Repeat exactly each line of the material, starting from the line that contains "Definition into_bool_pointer (v" and finishing with the final line.
______
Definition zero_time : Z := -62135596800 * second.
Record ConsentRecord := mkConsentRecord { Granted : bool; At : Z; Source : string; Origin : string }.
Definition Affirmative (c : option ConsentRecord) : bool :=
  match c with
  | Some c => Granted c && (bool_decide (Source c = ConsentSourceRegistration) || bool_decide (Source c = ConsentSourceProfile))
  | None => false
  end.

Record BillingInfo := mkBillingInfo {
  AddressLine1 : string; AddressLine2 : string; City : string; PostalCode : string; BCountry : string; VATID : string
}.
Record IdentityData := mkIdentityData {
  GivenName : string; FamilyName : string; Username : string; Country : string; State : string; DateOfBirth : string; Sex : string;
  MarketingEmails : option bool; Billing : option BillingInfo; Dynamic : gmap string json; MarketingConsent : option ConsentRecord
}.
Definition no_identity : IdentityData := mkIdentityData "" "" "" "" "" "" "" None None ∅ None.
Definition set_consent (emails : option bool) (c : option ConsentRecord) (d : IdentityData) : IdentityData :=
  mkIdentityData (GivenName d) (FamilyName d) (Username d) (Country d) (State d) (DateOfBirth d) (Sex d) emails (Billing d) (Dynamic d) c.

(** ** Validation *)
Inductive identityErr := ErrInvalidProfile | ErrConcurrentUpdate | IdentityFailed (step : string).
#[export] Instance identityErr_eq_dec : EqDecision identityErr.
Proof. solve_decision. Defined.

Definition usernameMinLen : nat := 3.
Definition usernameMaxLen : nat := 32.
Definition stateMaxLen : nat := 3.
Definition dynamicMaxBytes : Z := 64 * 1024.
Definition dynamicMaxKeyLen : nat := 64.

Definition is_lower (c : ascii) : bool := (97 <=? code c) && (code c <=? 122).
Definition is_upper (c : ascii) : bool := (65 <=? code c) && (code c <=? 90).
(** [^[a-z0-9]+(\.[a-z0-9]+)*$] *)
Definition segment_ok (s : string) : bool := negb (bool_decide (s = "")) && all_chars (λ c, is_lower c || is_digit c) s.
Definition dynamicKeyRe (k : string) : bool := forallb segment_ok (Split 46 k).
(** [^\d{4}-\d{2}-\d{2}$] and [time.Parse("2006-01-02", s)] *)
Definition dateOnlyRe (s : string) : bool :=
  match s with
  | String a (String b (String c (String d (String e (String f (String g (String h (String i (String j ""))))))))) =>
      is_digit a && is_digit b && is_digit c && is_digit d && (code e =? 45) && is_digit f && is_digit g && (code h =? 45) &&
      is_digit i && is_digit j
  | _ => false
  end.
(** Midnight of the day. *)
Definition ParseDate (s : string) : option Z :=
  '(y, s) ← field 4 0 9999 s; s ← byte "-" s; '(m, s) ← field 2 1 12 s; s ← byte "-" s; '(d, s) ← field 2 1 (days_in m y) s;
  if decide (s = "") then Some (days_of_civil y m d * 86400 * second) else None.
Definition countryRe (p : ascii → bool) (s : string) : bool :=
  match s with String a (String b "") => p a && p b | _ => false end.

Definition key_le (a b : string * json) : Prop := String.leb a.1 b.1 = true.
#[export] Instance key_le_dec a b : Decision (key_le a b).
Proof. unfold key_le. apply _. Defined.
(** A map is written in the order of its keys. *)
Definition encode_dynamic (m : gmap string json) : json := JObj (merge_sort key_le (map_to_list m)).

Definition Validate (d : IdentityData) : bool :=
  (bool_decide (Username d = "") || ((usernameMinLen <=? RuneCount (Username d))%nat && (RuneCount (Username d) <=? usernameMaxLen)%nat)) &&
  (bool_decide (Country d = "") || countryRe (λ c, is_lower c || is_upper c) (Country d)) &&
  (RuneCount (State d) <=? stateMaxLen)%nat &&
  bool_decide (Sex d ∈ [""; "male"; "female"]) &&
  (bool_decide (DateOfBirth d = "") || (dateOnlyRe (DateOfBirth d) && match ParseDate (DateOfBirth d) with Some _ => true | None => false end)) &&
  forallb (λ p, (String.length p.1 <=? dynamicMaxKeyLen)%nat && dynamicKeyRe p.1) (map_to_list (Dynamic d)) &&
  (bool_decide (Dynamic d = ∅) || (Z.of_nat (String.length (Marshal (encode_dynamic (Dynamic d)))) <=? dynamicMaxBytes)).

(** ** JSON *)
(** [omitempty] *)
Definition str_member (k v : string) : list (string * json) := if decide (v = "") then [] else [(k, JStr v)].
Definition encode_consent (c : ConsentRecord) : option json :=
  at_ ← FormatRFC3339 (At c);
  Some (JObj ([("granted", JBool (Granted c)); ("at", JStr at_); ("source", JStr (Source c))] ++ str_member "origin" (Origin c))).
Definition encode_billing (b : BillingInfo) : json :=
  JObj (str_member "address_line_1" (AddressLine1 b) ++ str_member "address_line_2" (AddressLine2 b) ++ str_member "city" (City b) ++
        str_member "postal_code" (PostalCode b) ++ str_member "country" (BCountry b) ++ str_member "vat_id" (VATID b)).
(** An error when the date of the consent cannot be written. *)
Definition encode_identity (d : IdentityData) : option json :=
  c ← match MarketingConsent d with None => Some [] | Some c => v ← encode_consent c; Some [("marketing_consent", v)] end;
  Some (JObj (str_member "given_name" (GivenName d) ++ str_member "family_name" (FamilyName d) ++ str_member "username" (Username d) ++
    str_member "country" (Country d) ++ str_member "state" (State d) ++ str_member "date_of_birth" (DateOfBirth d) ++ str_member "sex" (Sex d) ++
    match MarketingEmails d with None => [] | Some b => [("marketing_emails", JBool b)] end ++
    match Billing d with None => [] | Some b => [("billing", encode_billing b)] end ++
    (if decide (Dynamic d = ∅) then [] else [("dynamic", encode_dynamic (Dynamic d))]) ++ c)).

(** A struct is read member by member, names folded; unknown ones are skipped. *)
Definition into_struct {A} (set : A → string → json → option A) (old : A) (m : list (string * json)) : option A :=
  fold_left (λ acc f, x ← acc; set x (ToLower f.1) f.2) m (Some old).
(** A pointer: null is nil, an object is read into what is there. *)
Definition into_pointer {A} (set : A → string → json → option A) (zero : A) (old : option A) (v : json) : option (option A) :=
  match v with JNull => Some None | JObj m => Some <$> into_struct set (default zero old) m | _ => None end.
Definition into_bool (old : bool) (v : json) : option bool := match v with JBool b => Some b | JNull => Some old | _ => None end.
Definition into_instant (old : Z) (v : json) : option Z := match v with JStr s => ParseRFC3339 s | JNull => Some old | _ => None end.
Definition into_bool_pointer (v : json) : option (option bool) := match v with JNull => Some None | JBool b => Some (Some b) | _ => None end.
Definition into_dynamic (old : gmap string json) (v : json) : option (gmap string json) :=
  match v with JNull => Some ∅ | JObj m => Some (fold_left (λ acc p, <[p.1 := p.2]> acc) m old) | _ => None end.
______
Answer box:
Definition into_bool_pointer (v : json) : option (option bool) := match v with JNull => Some None | JBool b => Some (Some b) | _ => None end.
Definition into_dynamic (old : gmap string json) (v : json) : option (gmap string json) :=
  match v with JNull => Some ∅ | JObj m => Some (fold_left (λ acc p, <[p.1 := p.2]> acc) m old) | _ => None end.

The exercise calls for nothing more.